The Atlantic Monthly, Volume 03, No. 20, June, 1859 eBook

This eBook from the Gutenberg Project consists of approximately 300 pages of information about The Atlantic Monthly, Volume 03, No. 20, June, 1859.

The Atlantic Monthly, Volume 03, No. 20, June, 1859 eBook

This eBook from the Gutenberg Project consists of approximately 300 pages of information about The Atlantic Monthly, Volume 03, No. 20, June, 1859.

MAN!  Sir!  WOMAN!  Sir!  Gentility is a fine thing, not to be undervalued, as I have been trying to explain; but humanity comes before that.

  “When Adam delved and Eve span,
  Where was then the gentleman?”

The beauty of that plainness of speech and manners which comes from the finest training is not to be understood by those whose habitat is below a certain level.  Just as the exquisite sea-anemones and all the graceful ocean-flowers die out at some fathoms below the surface, the elegances and suavities of life die out one by one as we sink through the social scale.  Fortunately, the virtues are more tenacious of life, and last pretty well until we get down to the mud of absolute pauperism, where they do not flourish greatly.

—­I had almost forgotten about our boarders.  As the Model of all the Virtues is about to leave us, I find myself wondering what is the reason we are not all very sorry.  Surely we all like good persons.  She is a good person.  Therefore we like her.—­Only we don’t.

This brief syllogism, and its briefer negative, involving the principle which some English conveyancer borrowed from a French wit and embodied in the lines by which Dr.

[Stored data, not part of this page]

(** [n] threads have every row once. *)
Lemma slices_permutation n total :
  0 < n -> concat (map (fun t => strided total t n total) (seq 0 n)) ≡ₚ seq 0 total.
Proof.
  intros Hn.
  assert (El : forall t, t < n -> forall x, x ∈ strided total t n total <-> x < total /\ x mod n = t).
  { intros t Ht x. rewrite strided_elem by lia. split.
    - intros [B M]. split; [lia|]. apply Nat.Div0.mod_divides in M as [k Hk].
      replace x with (t + k * n) by lia. rewrite Nat.Div0.mod_add. by apply Nat.mod_small.
    - intros [B M]. pose proof (Nat.Div0.mod_le x n). split; [lia|].
      pose proof (Nat.Div0.div_mod x n). replace (x - t) with (0 + x / n * n) by lia.
      by rewrite Nat.Div0.mod_add, Nat.Div0.mod_0_l. }
  apply NoDup_Permutation; [| apply NoDup_seq |].
  - assert (G : forall ts, NoDup ts -> (forall t, t ∈ ts -> t < n) ->
      NoDup (concat (map (fun t => strided total t n total) ts))).
    { induction ts as [|t ts IH]; intros Nd Hlt; [constructor|]. simpl.
      apply NoDup_cons in Nd as [Nt Nd]. apply NoDup_app. split; [apply strided_nodup; lia|]. split.
      - intros x Hx Hin. apply (El t) in Hx as [_ Hx]; [|apply Hlt; set_solver].
        apply list_elem_of_In, in_concat in Hin as (l & Hl & Hx').
        apply in_map_iff in Hl as (t' & <- & Ht'%list_elem_of_In). apply list_elem_of_In in Hx'.
        apply (El t') in Hx' as [_ Hx']; [|apply Hlt; set_solver]. congruence.
      - apply IH; [done|]. set_solver. }
    apply G; [apply NoDup_seq|]. intros t Ht%elem_of_seq. lia.
  - intros x. rewrite elem_of_seq, list_elem_of_In, in_concat. split.
    + intros (l & Hl & Hx). apply in_map_iff in Hl as (t & <- & Ht%in_seq).
      apply list_elem_of_In, El in Hx; lia.
    + intros Hx. exists (strided total (x mod n) n total).
      assert (x mod n < n) by (apply Nat.mod_upper_bound; lia). split.
      * apply in_map_iff. exists (x mod n). split; [done|]. apply in_seq. lia.
      * apply list_elem_of_In, El; [done|]. lia.
Qed.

Fell is made unamiably immortal,—­this syllogism, I say, is one that most persons have had occasion to construct and demolish, respecting somebody or other, as I have done for the Model.  “Pious and painefull.”  Why has that excellent old phrase gone out of use?  Simply because these good painefull or painstaking persons proved to be such nuisances in the long run, that the word “painefull” came, before people thought of it, to mean paingiving instead of painstaking.

—­So, the old fellah’s off to-morrah,—­said the young man John.

Old fellow?—­said I,—­whom do you mean?

Why, the chap that came with our little beauty,—­the old boy in petticoats.

—­Now that means something,—­said I to myself.—­These rough young rascals very often hit the nail on the head, if they do strike with their eyes shut.  A real woman does a great many things without knowing why she does them; but these pattern machines mix up their intellects with everything they do, just like men.  They can’t help it, no doubt; but we can’t help getting sick of them, either.  Intellect is to a woman’s nature what her watch-spring skirt is to her dress; it ought to underlie her silks and embroideries, but not to show itself too staringly on the outside.—­You don’t know, perhaps, but I will tell you;—­the brain is the palest of all the internal organs, and the heart the reddest.  Whatever comes from the brain carries the hue of the place it came from, and whatever comes from the heart carries the heat and color of its birthplace.

The young man John did not hear my soliloque, of course, but sent up one more bubble from our sinking conversation, in the form of a statement, that she was at liberty to go to a personage who receives no visits, as is commonly supposed, from virtuous people.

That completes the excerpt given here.